We reach the right floor, and everyone pauses to catch their breath before entering. The room is dim, the windows blocked off, the seats arranged around the circle of bowls that hold glass and water and stones and coal and earth. I find my place in line, between an Abnegation girl and an Amity boy. Marcus stands in front of me.

“You know what to do,” he says, and it’s more like he’s telling himself than me. “You know what the right choice is. I know you do.”

I just stare somewhere south of his eyes.

“I’ll see you soon,” he says.

He moves toward the Abnegation section and sits in the front row, with some of the other council leaders. Gradually people fill the room, those who are about to choose standing in a square at the edge, those watching sitting in the chairs in the middle. The doors close, and there’s a moment of quiet as the council representative from Dauntless moves to the podium. Max is his name. He wraps his fingers around the edge of the podium, and I can see, even from here, that his knuckles are bruised.

Do they learn to fight in Dauntless? They must.

“Welcome to the Choosing Ceremony,” Max says, his deep voice filling the room easily. He doesn’t need the microphone; his voice is loud enough and strong enough to penetrate my skull and wrap around my brain. “Today you will choose your factions. Until this point you have followed your parents’ paths, your parents’ rules. Today you will find your own path, make your own rules.”

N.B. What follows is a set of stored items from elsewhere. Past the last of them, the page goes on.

(* ===== verification/H2Conservation.v ===== *)
(** * What a connection may send

    A history is any sequence of operations on the streams of a connection: received
    frames, calls through the user's handles, and the steps by which frames are taken
    and written.  It counts the flow-control credit that the peer has granted to the
    connection and the bytes of DATA that were taken to be sent.

    The second part has the theorems on every state of a history. *)

From S2P Require Import Prelude Bytes H2Types FlowControl StreamState Slab HttpTypes HpackTable Frames HeadersFrame.
From S2P Require Import H1Head FramedRead FramedWrite H2Codec H2Buffer H2Store H2World H2Send H2Recv H2Streams H2Poll.
From S2P Require Import H2Account H2AccountSend H2Peer H2AccountPrioritize H2AccountRecv H2AccountOps H2AccountPoll.

Section History.
Context `{HM : HeaderMapOps} {HI : HeaderMapIntoIter (HM:=HM)} {NH : NameHasher (HT:=HT)} {UO : UriOps}.
Context `{BM : BytesMut B} `{TB : Buf T}.
Context {Ss Im Bf Rf : Type} {SS : Slab Stream Ss} {IM : IndexMap StreamId nat Im}.
Context {SB : Slab (Slot (Frame (B:=T))) Bf} {RB : Slab (Slot (Event (B:=B))) Rf}.
Abbreviation W := (World Ss Im Bf Rf).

I can almost see my father pressing his lips together with disdain at such a typical Dauntless speech. I know his habits so well, I almost do it myself, though I don’t share the feeling. I have no particular opinions about Dauntless.

“A long time ago our ancestors realized that each of us, each individual, was responsible for the evil that exists in the world. But they didn’t agree on exactly what that evil was,” Max says. “Some said that it was dishonesty. . . .”

I think of the lies I have told, year after year, about this bruise or that cut, the lies of omission I told when I kept Marcus’s secrets.

“Some said that it was ignorance, some aggression. . . .”

I think of the peace of the Amity orchards, the freedom I would find there from violence and cruelty.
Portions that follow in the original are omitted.